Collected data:
_ _ _

(* ===== verification/Standard.v ===== *)
(** * Standard: the kinds of output scripts

    Models [src/src/script/standard.h] and [standard.cpp] (and the length rules of
    [CPubKey], [src/src/pubkey.h]): recognizing the scripts that pay to keys, hashes,
    multisignatures and witness programs, with and without a name in front, and building
    them.  [Hash160] and [SHA256] are parameters. *)
From S2P Require Import Prelude Uint256 Serialize Script.

Inductive txnouttype : Set :=
| TX_NONSTANDARD
| TX_PUBKEY
| TX_PUBKEYHASH
| TX_SCRIPTHASH
| TX_MULTISIG
| TX_NULL_DATA
| TX_WITNESS_V0_SCRIPTHASH
| TX_WITNESS_V0_KEYHASH
| TX_NAME_PUBKEYHASH
| TX_NAME_SCRIPTHASH
| TX_NAME_WITNESS_V0_SCRIPTHASH
| TX_NAME_WITNESS_V0_KEYHASH.

#[export] Instance txnouttype_eq_dec : EqDecision txnouttype.
Proof. solve_decision. Defined.

(** Public keys. *)
Module CPubKey.
Definition GetLen (chHeader : Z) : Z :=
  if (chHeader =? 2) || (chHeader =? 3) then 33
  else if (chHeader =? 4) || (chHeader =? 6) || (chHeader =? 7) then 65
  else 0.

(** The bytes stored; an invalid key has only its first byte set. *)
Definition Invalidate : list Z := [0xFF].

Definition Set_ (v : list Z) : list Z :=
  let len := match v with [] => 0 | b :: _ => GetLen b end in
  if negb (len =? 0) && (len =? Z.of_nat (length v)) then v else Invalidate.

Definition size (vch : list Z) : Z := GetLen (vch !!! 0%nat).
(** From [begin()] to [end()]. *)
Definition bytes (vch : list Z) : list Z := take (Z.to_nat (size vch)) vch.
Definition IsValid (vch : list Z) : bool := size vch >? 0.
Definition IsCompressed (vch : list Z) : bool := size vch =? 33.
End CPubKey.

Inductive CTxDestination : Type :=
| CNoDestination
| CKeyID (id : list Z)
| CScriptID (id : list Z).

Section solver.
Context (be : bool).

(** The templates, in the order of the map; every opcode of one is a single byte. *)
Definition mTemplates : list (txnouttype * list Z) :=
  [ (TX_PUBKEY, [OP_PUBKEY; OP_CHECKSIG]);
    (TX_PUBKEYHASH, [OP_DUP; OP_HASH160; OP_PUBKEYHASH; OP_EQUALVERIFY; OP_CHECKSIG]);
    (TX_MULTISIG, [OP_SMALLINTEGER; OP_PUBKEYS; OP_SMALLINTEGER; OP_CHECKMULTISIG]) ].

Definition key_size (vch : list Z) : bool := (Z.of_nat (length vch) >=? 33) && (Z.of_nat (length vch) <=? 65).

(** [while (vch1.size() >= 33 && vch1.size() <= 65)]: the last operation read, the
    position and the keys.  Every round but the last reads a key. *)
Fixpoint read_pubkeys (fuel : nat) (script1 : list Z) (opcode1 : Z) (vch1 : list Z) (pc1 : nat) (vSolutions : list (list Z))
    : Z * list Z * nat * list (list Z) :=
  match fuel with
  | O => (opcode1, vch1, pc1, vSolutions)
  | S fuel' =>
      if key_size vch1 then
        let vSolutions := vSolutions ++ [vch1] in
        let '(ok, opcode1, vch1, pc1) := CScript.GetOp2 be script1 pc1 in
        if negb ok then (opcode1, vch1, pc1, vSolutions)
        else read_pubkeys fuel' script1 opcode1 vch1 pc1 vSolutions
      else (opcode1, vch1, pc1, vSolutions)
  end.

(** The part of a round after the operations are read: the solutions, or [None] for a
    [break]. *)
Definition match_op (opcode1 : Z) (vch1 : list Z) (opcode2 : Z) (vch2 : list Z) (vSolutions : list (list Z))
    : option (list (list Z)) :=
  if opcode2 =? OP_PUBKEY then
    if (Z.of_nat (length vch1) <? 33) || (Z.of_nat (length vch1) >? 65) then None else Some (vSolutions ++ [vch1])
  else if opcode2 =? OP_PUBKEYHASH then
    if negb (Z.of_nat (length vch1) =? 20) then None else Some (vSolutions ++ [vch1])
  else if opcode2 =? OP_SMALLINTEGER then
    if (opcode1 =? OP_0) || ((opcode1 >=? OP_1) && (opcode1 <=? OP_16)) then
      n ← CScript.DecodeOP_N opcode1; Some (vSolutions ++ [[n]])
    else None
  else if negb (opcode1 =? opcode2) || negb (bool_decide (vch1 = vch2)) then None
  else Some vSolutions.

(** The comparison with one template: [None] is a [break] out of the outer loop. *)
Fixpoint match_template (fuel : nat) (ty : txnouttype) (script1 script2 : list Z) (pc1 pc2 : nat) (vSolutions : list (list Z))
    : option (bool * list (list Z)) :=
  if (pc1 =? length script1)%nat && (pc2 =? length script2)%nat then
    if decide (ty = TX_MULTISIG) then
      let m := default 0 (head vSolutions ≫= head) in
      let n := default 0 (last vSolutions ≫= head) in
      if (m <? 1) || (n <? 1) || (m >? n) || negb (Z.of_nat (length vSolutions) - 2 =? n)
      then Some (false, vSolutions) else Some (true, vSolutions)
    else Some (true, vSolutions)
  else
    match fuel with
    | O => None
    | S fuel' =>
        let '(ok1, opcode1, vch1, pc1) := CScript.GetOp2 be script1 pc1 in
        if negb ok1 then None
        else
          let '(ok2, opcode2, vch2, pc2) := CScript.GetOp2 be script2 pc2 in
          if negb ok2 then None
          else if opcode2 =? OP_PUBKEYS then
            let '(opcode1, vch1, pc1, vSolutions) := read_pubkeys (length script1) script1 opcode1 vch1 pc1 vSolutions in
            let '(ok2, opcode2, vch2, pc2) := CScript.GetOp2 be script2 pc2 in
            if negb ok2 then None
            else vSolutions ← match_op opcode1 vch1 opcode2 vch2 vSolutions;
                 match_template fuel' ty script1 script2 pc1 pc2 vSolutions
          else
            vSolutions ← match_op opcode1 vch1 opcode2 vch2 vSolutions;
            match_template fuel' ty script1 script2 pc1 pc2 vSolutions
    end.

(** [BOOST_FOREACH] over the templates; a template has at most five operations. *)
Fixpoint scan_templates (templates : list (txnouttype * list Z)) (script1 : list Z) : bool * txnouttype * list (list Z) :=
  match templates with
  | [] => (false, TX_NONSTANDARD, [])
  | (ty, script2) :: rest =>
      match match_template (length script2) ty script1 script2 0 0 [] with
      | Some (ret, vSolutions) => (ret, ty, vSolutions)
      | None => scan_templates rest script1
      end
  end.

(** The result, the type and the solutions; [typeRet] is what the caller's variable held. *)
Definition SolverInner (scriptPubKey : list Z) (typeRet : txnouttype) : bool * txnouttype * list (list Z) :=
  if CScript.IsPayToScriptHashInner scriptPubKey then
    (true, TX_SCRIPTHASH, [take 20 (drop 2 scriptPubKey)])
  else
    match CScript.IsWitnessProgramInner scriptPubKey with
    | Some (witnessversion, witnessprogram) =>
        if (witnessversion =? 0) && (Z.of_nat (length witnessprogram) =? 20) then
          (true, TX_WITNESS_V0_KEYHASH, [witnessprogram])
        else if (witnessversion =? 0) && (Z.of_nat (length witnessprogram) =? 32) then
          (true, TX_WITNESS_V0_SCRIPTHASH, [witnessprogram])
        else (false, typeRet, [])
    | None =>
        if (Z.of_nat (length scriptPubKey) >=? 1) && (scriptPubKey !!! 0%nat =? OP_RETURN)
           && CScript.IsPushOnly_loop be (length scriptPubKey) scriptPubKey 1 then (true, TX_NULL_DATA, [])
        else scan_templates mTemplates scriptPubKey
    end.

Definition name_type (ty : txnouttype) : option txnouttype :=
  match ty with
  | TX_PUBKEYHASH => Some TX_NAME_PUBKEYHASH
  | TX_SCRIPTHASH => Some TX_NAME_SCRIPTHASH
  | TX_WITNESS_V0_KEYHASH => Some TX_NAME_WITNESS_V0_KEYHASH
  | TX_WITNESS_V0_SCRIPTHASH => Some TX_NAME_WITNESS_V0_SCRIPTHASH
  | _ => None
  end.

Definition Solver (scriptPubKey : list Z) (typeRet : txnouttype) : result scriptnum_error (bool * txnouttype * list (list Z)) :=
  let '(ret, typeRet, vSolutions) := SolverInner scriptPubKey typeRet in
  if ret : bool then Ok (ret, typeRet, vSolutions)
  else
    r ← RemoveNameScriptPrefix be scriptPubKey;
    match r with
    | None => Ok (ret, typeRet, vSolutions)
    | Some scriptWithoutName =>
        let '(ret, typeRet, vSolutions) := SolverInner scriptWithoutName typeRet in
        if ret : bool then
          match name_type typeRet with
          | Some ty => Ok (true, ty, vSolutions)
          | None => Ok (false, TX_NONSTANDARD, vSolutions)
          end
        else Ok (ret, typeRet, vSolutions)
    end.

Context (Hash160 SHA256 : list Z -> list Z).

Definition ExtractDestination (scriptPubKey : list Z) : result scriptnum_error (option CTxDestination) :=
  '(ok, whichType, vSolutions) ← Solver scriptPubKey TX_NONSTANDARD;
  let first := default [] (head vSolutions) in
  Ok (if negb ok then None
      else match whichType with
           | TX_PUBKEY =>
               let pubKey := CPubKey.Set_ first in
               if negb (CPubKey.IsValid pubKey) then None else Some (CKeyID (Hash160 (CPubKey.bytes pubKey)))
           | TX_PUBKEYHASH | TX_NAME_PUBKEYHASH => Some (CKeyID first)
           | TX_SCRIPTHASH | TX_NAME_SCRIPTHASH => Some (CScriptID first)
           | _ => None
           end).

(** The addresses and the number of signatures they need. *)
Definition ExtractDestinations (scriptPubKey : list Z) : result scriptnum_error (option (txnouttype * list CTxDestination * Z)) :=
  '(ok, typeRet, vSolutions) ← Solver scriptPubKey TX_NONSTANDARD;
  if negb ok then Ok None
  else match typeRet with
  | TX_NULL_DATA => Ok None
  | TX_MULTISIG =>
      let nRequired := default 0 (head vSolutions ≫= head) in
      let keys := map CPubKey.Set_ (take (length vSolutions - 2) (drop 1 vSolutions)) in
      let addresses := map (fun k => CKeyID (Hash160 (CPubKey.bytes k))) (List.filter CPubKey.IsValid keys) in
      match addresses with [] => Ok None | _ => Ok (Some (typeRet, addresses, nRequired)) end
  | _ =>
      d ← ExtractDestination scriptPubKey;
      Ok (match d with Some address => Some (typeRet, [address], 1) | None => None end)
  end.

Definition GetScriptForDestination (dest : CTxDestination) : list Z :=
  match dest with
  | CNoDestination => []
  | CKeyID keyID => CScript.push_vch be [OP_DUP; OP_HASH160] keyID ++ [OP_EQUALVERIFY; OP_CHECKSIG]
  | CScriptID scriptID => CScript.push_vch be [OP_HASH160] scriptID ++ [OP_EQUAL]
  end.

Definition GetScriptForRawPubKey (pubKey : list Z) : list Z := CScript.push_vch be [] (CPubKey.bytes pubKey) ++ [OP_CHECKSIG].

(** [None] is the failed assertion of [EncodeOP_N]. *)
Definition GetScriptForMultisig (nRequired : Z) (keys : list (list Z)) : option (list Z) :=
  m ← CScript.EncodeOP_N nRequired;
  n ← CScript.EncodeOP_N (Z.of_nat (length keys));
  Some (foldl (CScript.push_vch be) [m] (map CPubKey.bytes keys) ++ [n; OP_CHECKMULTISIG]).

Definition GetScriptForWitness (redeemscript : list Z) : result scriptnum_error (list Z) :=
  '(ok, typ, vSolutions) ← Solver redeemscript TX_NONSTANDARD;
  let first := default [] (head vSolutions) in
  let by_script := CScript.push_vch be [OP_0] (SHA256 redeemscript) in
  Ok (if negb ok then by_script
      else match typ with
           | TX_PUBKEY => CScript.push_vch be [OP_0] (Hash160 first)
           | TX_PUBKEYHASH | TX_NAME_PUBKEYHASH => CScript.push_vch be [OP_0] first
           | _ => by_script
           end).
(* ===== verification/Coins.v ===== *)
(** * Coins: the set of unspent outputs and its caches

    Models [src/src/coins.h] and [coins.cpp] (and the database view of [txdb.cpp]).
    [CCoins] is what is left of a transaction.  A view is an instance of the class
    [CoinsView]; its operations take and return the state, because even the [const]
    ones fill caches.  [CCoinsViewCache] is a view over any other view, so views can
    be stacked.  A backing view belongs to the one cache above it.  The promise of a
    view to its clients is the class [CoinsViewLaws]: it behaves as a map from
    transaction ids to coins, up to entries whose outputs are all spent. *)
From stdpp Require Import gmap.
From S2P Require Import Prelude Uint256 Serialize Amount Transaction Script.

Inductive coins_fault : Set :=
| coins_assertion    (** a failed [assert] *)
| coins_logic_error. (** [std::logic_error] *)

(** ** [CCoins] *)

#[export] Instance txout_eq_dec : EqDecision CTxOut.t.
Proof. solve_decision. Defined.

Module CCoins.

Record t : Type := mk {
  fCoinBase : bool;
  vout : list CTxOut.t;
  nHeight : Z;
  nVersion : Z;
  fCoinStake : bool;
  nTime : Z;
}.

Definition empty : t := mk false [] 0 0 false 0.

Definition set_vout (c : t) (v : list CTxOut.t) : t :=
  mk (fCoinBase c) v (nHeight c) (nVersion c) (fCoinStake c) (nTime c).

(** [Clear] leaves [fCoinStake] and [nTime] as they are. *)
Definition Clear (c : t) : t := mk false [] 0 0 (fCoinStake c) (nTime c).

(** The loop of [Cleanup]: one round per output at most. *)
Fixpoint Cleanup_loop (fuel : nat) (v : list CTxOut.t) : list CTxOut.t :=
  match fuel with
  | O => v
  | S fuel' =>
      match last v with
      | Some o => if CTxOut.IsNull o then Cleanup_loop fuel' (removelast v) else v
      | None => v
      end
  end.
Definition Cleanup (c : t) : t := set_vout c (Cleanup_loop (length (vout c)) (vout c)).

Definition ClearUnspendable (c : t) : t :=
  Cleanup (set_vout c (map (fun o => if CScript.IsUnspendable (CTxOut.scriptPubKey o)
                                     then CTxOut.null else o) (vout c))).

Definition FromTx (be : bool) (tx : CTransaction) (nHeightIn : Z) : t :=
  ClearUnspendable (mk (IsCoinBase be tx) (Transaction.vout tx) nHeightIn
                       (Transaction.nVersion tx) (IsCoinStake be tx) (Transaction.nTime tx)).

Definition IsPruned (c : t) : bool := forallb CTxOut.IsNull (vout c).

Definition IsAvailable (c : t) (nPos : Z) : bool :=
  (nPos <? Z.of_nat (length (vout c)))
  && match vout c !! Z.to_nat nPos with Some o => negb (CTxOut.IsNull o) | None => false end.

_ _ _

Instructions to follow | All lines that contain the word "IsNull" must be copied from the records above.

Solution for this exercise |
      | Some o => if CTxOut.IsNull o then Cleanup_loop fuel' (removelast v) else v
Definition IsPruned (c : t) : bool := forallb CTxOut.IsNull (vout c).
  && match vout c !! Z.to_nat nPos with Some o => negb (CTxOut.IsNull o) | None => false end.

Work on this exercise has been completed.